● **RECORDS SHOWN**
--- START ---

(** * vibecherry-app: the detect-and-repair core

    A shallow embedding of [src/utils/errorDetector.ts] (class [ErrorDetector]),
    [src/utils/selfHealing.ts] (class [SelfHealingEngine]) and the types of
    [src/types/errors.ts], followed by the properties of the detector and of
    the healing engine.

    JavaScript strings are sequences of UTF-16 code units; they are modelled
    as lists of code units ([N]).  Methods run in a small state-and-exception
    monad over a [World] holding the two objects, the wall clock read by
    [Date.now()] and the requests sent to the generative service. *)

From Stdlib Require Import List NArith ZArith Bool Lia.
From Stdlib Require Import Ascii String DecimalString.
Import ListNotations.

Set Implicit Arguments.

(* ================================================================== *)
(** * JavaScript strings *)
(* ================================================================== *)

Module JS.

(** A UTF-16 code unit. *)
Definition char := N.

(** A string value: its code units in order. *)
Definition jsstring := list char.

(** An ASCII literal of the source, as code units. *)
Definition lit (s : string) : jsstring :=
  List.map N_of_ascii (list_ascii_of_string s).

Definition char_eqb (a b : char) : bool := N.eqb a b.

Fixpoint eqb (s t : jsstring) : bool :=
  match s, t with
  | [], [] => true
  | a :: s', b :: t' => char_eqb a b && eqb s' t'
  | _, _ => false
  end.

(** [s.startsWith(p)] at position 0. *)
Fixpoint startsWith (p s : jsstring) : bool :=
  match p, s with
  | [], _ => true
  | a :: p', b :: s' => char_eqb a b && startsWith p' s'
  | _ :: _, [] => false
  end.

(** [s.includes(p)]: [p] occurs at some position of [s]. *)
Fixpoint includes (s p : jsstring) : bool :=
  startsWith p s ||
  match s with
  | [] => false
  | _ :: s' => includes s' p
  end.

(** [parts.join(sep)]. *)
Fixpoint join (sep : jsstring) (parts : list jsstring) : jsstring :=
  match parts with
  | [] => []
  | [p] => p
  | p :: rest => p ++ sep ++ join sep rest
  end.

(** Template-literal conversion of a non-negative integer (array lengths). *)
Definition ofNat (n : nat) : jsstring :=
  lit (NilZero.string_of_uint (Nat.to_uint n)).

(** Template-literal conversion of an integer-valued number: plain
    decimal digits, which is what JavaScript prints for integers of
    magnitude below 1e21 (beyond that it switches to exponent form). *)
Definition ofZ (z : Z) : jsstring :=
  lit (NilZero.string_of_int (Z.to_int z)).

(** ** Character classes of the regular expressions

    All regular expressions of the source carry the [i] flag and no [u]
    flag.  Under that flag a code unit at or above 128 never folds onto an
    ASCII letter, so [[a-z]] accepts exactly the ASCII letters of both
    cases. *)

Definition isUpper (c : char) : bool := (65 <=? c)%N && (c <=? 90)%N.
Definition isLower (c : char) : bool := (97 <=? c)%N && (c <=? 122)%N.
Definition isLetter (c : char) : bool := isUpper c || isLower c.
Definition isDigit (c : char) : bool := (48 <=? c)%N && (c <=? 57)%N.

(** [[a-z0-9]] under [i]. *)
Definition isAlnum (c : char) : bool := isLetter c || isDigit c.

(** [\w]: the characters on the word side of [\b]. *)
Definition isWordChar (c : char) : bool := isAlnum c || (c =? 95)%N.

(** Case folding of one code unit against an ASCII pattern character. *)
Definition canon (c : char) : char := if isLower c then (c - 32)%N else c.

Definition char_eqb_ci (a b : char) : bool := N.eqb (canon a) (canon b).

(** A literal of the pattern matched at position 0, ignoring case. *)
Fixpoint startsWith_ci (p s : jsstring) : bool :=
  match p, s with
  | [], _ => true
  | a :: p', b :: s' => char_eqb_ci a b && startsWith_ci p' s'
  | _ :: _, [] => false
  end.

(** [toLowerCase()] on the ASCII letters.  The source applies it to tag
    names captured by [[a-z][a-z0-9]*] and to text later searched for
    ASCII-only words. *)
Definition lowerChar (c : char) : char := if isUpper c then (c + 32)%N else c.
Definition toLowerCase (s : jsstring) : jsstring := List.map lowerChar s.

(** White space and line terminators removed by [trim()]. *)
Definition isSpace (c : char) : bool :=
  ((9 <=? c) && (c <=? 13) || (c =? 32) || (c =? 160) || (c =? 5760) ||
   (8192 <=? c) && (c <=? 8202) || (c =? 8232) || (c =? 8233) ||
   (c =? 8239) || (c =? 8287) || (c =? 12288) || (c =? 65279))%N.

Fixpoint trimStart (s : jsstring) : jsstring :=
  match s with
  | c :: s' => if isSpace c then trimStart s' else s
  | [] => []
  end.

Definition trimEnd (s : jsstring) : jsstring := rev (trimStart (rev s)).
Definition trim (s : jsstring) : jsstring := trimEnd (trimStart s).

(** The longest prefix of [s] whose characters satisfy [p], and the rest
    (a greedy [[...]*]). *)
Fixpoint span (p : char -> bool) (s : jsstring) : jsstring * jsstring :=
  match s with
  | c :: s' =>
      if p c then let (a, b) := span p s' in (c :: a, b) else ([], s)
  | [] => ([], [])
  end.

(** [[^>]*>] at position 0: the number of code units up to and including
    the first ['>'], if there is one. *)
Fixpoint throughGt (s : jsstring) : option nat :=
  match s with
  | [] => None
  | c :: s' =>
      if (c =? 62)%N then Some 1
      else match throughGt s' with
           | Some n => Some (S n)
           | None => None
           end
  end.

(** The position of the first occurrence of the literal [p] in [s],
    ignoring case (a lazy [[\s\S]*?] followed by [p]). *)
Fixpoint find_ci (p s : jsstring) : option nat :=
  if startsWith_ci p s then Some 0
  else match s with
       | [] => None
       | _ :: s' => match find_ci p s' with
                    | Some n => Some (S n)
                    | None => None
                    end
       end.

(** The same, case sensitive. *)
Fixpoint find (p s : jsstring) : option nat :=
  if startsWith p s then Some 0
  else match s with
       | [] => None
       | _ :: s' => match find p s' with
                    | Some n => Some (S n)
                    | None => None
                    end
       end.

(** ** Global matching

    A pattern is given by its matcher at one position: the capture and the
    length of the match.  None of the patterns of the source matches the
    empty string.  [execAll] is the loop
    [while ((match = re.exec(s)) !== null)] of a [g] pattern: the leftmost
    match at or after [lastIndex], then [lastIndex] moves to its end.
    [skip] counts the code units still inside the previous match. *)

Fixpoint execAll (A : Type) (matchAt : jsstring -> option (A * nat))
    (skip : nat) (s : jsstring) : list A :=
  match s with
  | [] => []
  | _ :: s' =>
      match skip with
      | S k => execAll matchAt k s'
      | O =>
          match matchAt s with
          | Some (a, len) => a :: execAll matchAt (pred len) s'
          | None => execAll matchAt 0 s'
          end
      end
  end.

(** [s.replace(re, '')] for a [g] pattern: what is left of [s] once every
    match is removed. *)
Fixpoint removeAll (matchAt : jsstring -> option nat)
    (skip : nat) (s : jsstring) : jsstring :=
  match s with
  | [] => []
  | c :: s' =>
      match skip with
      | S k => removeAll matchAt k s'
      | O =>
          match matchAt s with
          | Some len => removeAll matchAt (pred len) s'
          | None => c :: removeAll matchAt 0 s'
          end
      end
  end.

(** The number of occurrences of one character ([(s.match(/c/g) || []).length]). *)
Definition countChar (c : char) (s : jsstring) : nat :=
  List.length (List.filter (char_eqb c) s).

End JS.

Import JS.

(* ================================================================== *)
(** * Types of [src/types/errors.ts] *)
(* ================================================================== *)

Inductive ErrorType : Type :=
| syntax_error
| runtime_error
| render_error
| missing_dependency
| layout_broken
| incomplete_code
| llm_generation_error.

Definition ErrorType_eqb (a b : ErrorType) : bool :=
  match a, b with
  | syntax_error, syntax_error
  | runtime_error, runtime_error
  | render_error, render_error
  | missing_dependency, missing_dependency
  | layout_broken, layout_broken
  | incomplete_code, incomplete_code
  | llm_generation_error, llm_generation_error => true
  | _, _ => false
  end.

(** The string value of an [ErrorType]. *)
Definition ErrorType_text (t : ErrorType) : jsstring :=
  match t with
  | syntax_error => lit "syntax_error"
  | runtime_error => lit "runtime_error"
  | render_error => lit "render_error"
  | missing_dependency => lit "missing_dependency"
  | layout_broken => lit "layout_broken"
  | incomplete_code => lit "incomplete_code"
  | llm_generation_error => lit "llm_generation_error"
  end.

Record DetectedError : Type := mkDetectedError {
  type : ErrorType;
  message : jsstring;
  line : option Z;
  column : option Z;
  stack : option jsstring;
  timestamp : Z
}.

Inductive FixStrategy : Type :=
| explain_and_fix
| simplify
| add_error_handling
| use_alternatives
| rebuild_from_scratch
| add_fallbacks.

(** The string value of a [FixStrategy]. *)
Definition FixStrategy_text (s : FixStrategy) : jsstring :=
  match s with
  | explain_and_fix => lit "explain_and_fix"
  | simplify => lit "simplify"
  | add_error_handling => lit "add_error_handling"
  | use_alternatives => lit "use_alternatives"
  | rebuild_from_scratch => lit "rebuild_from_scratch"
  | add_fallbacks => lit "add_fallbacks"
  end.

Record FixAttempt : Type := mkFixAttempt {
  attemptNumber : Z;
  strategy : FixStrategy;
  prompt : jsstring;
  result : option jsstring;
  success : bool;
  errors : option (list DetectedError);
  attemptTimestamp : Z        (* the field [timestamp] of [FixAttempt] *)
}.

(* ================================================================== *)
(** * The rendering surface, as far as the detector reads it *)
(* ================================================================== *)

(** What [getComputedStyle(el)] answers for an element. *)
Record CSSStyleDeclaration : Type := {
  display : jsstring;
  width : jsstring;
  height : jsstring
}.

Record Element : Type := {
  textContent : option jsstring;
  computedStyle : CSSStyleDeclaration
}.

Record HTMLImageElement : Type := {
  complete : bool;
  naturalWidth : Z
}.

Record HTMLElement : Type := {
  innerHTML : jsstring;
  innerText : jsstring
}.

Record Document : Type := {
  body : option HTMLElement;              (* [doc.body], possibly null *)
  images : list HTMLImageElement;         (* [doc.querySelectorAll('img')] *)
  allElements : list Element;             (* [doc.querySelectorAll('*')] *)
  defaultView : bool                      (* [doc.defaultView] is not null *)
}.

Record Window : Type := {
  document : option Document
}.

Record HTMLIFrameElement : Type := {
  contentWindow : option Window
}.

(* ================================================================== *)
(** * Objects, world and effects *)
(* ================================================================== *)

(** The fields of [class ErrorDetector]. *)
Record ErrorDetector : Type := mkErrorDetector {
  errorLog : list DetectedError;
  iframe : option HTMLIFrameElement
}.

(** The mutable field of [class SelfHealingEngine]. *)
Record SelfHealingEngine : Type := mkSelfHealingEngine {
  attemptHistory : list FixAttempt
}.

--- END ---

● **PROBLEM TO SOLVE**
When a line of the material holds "span", count it once, and then give the final number alone.

● **SOLVED EXERCISE**
2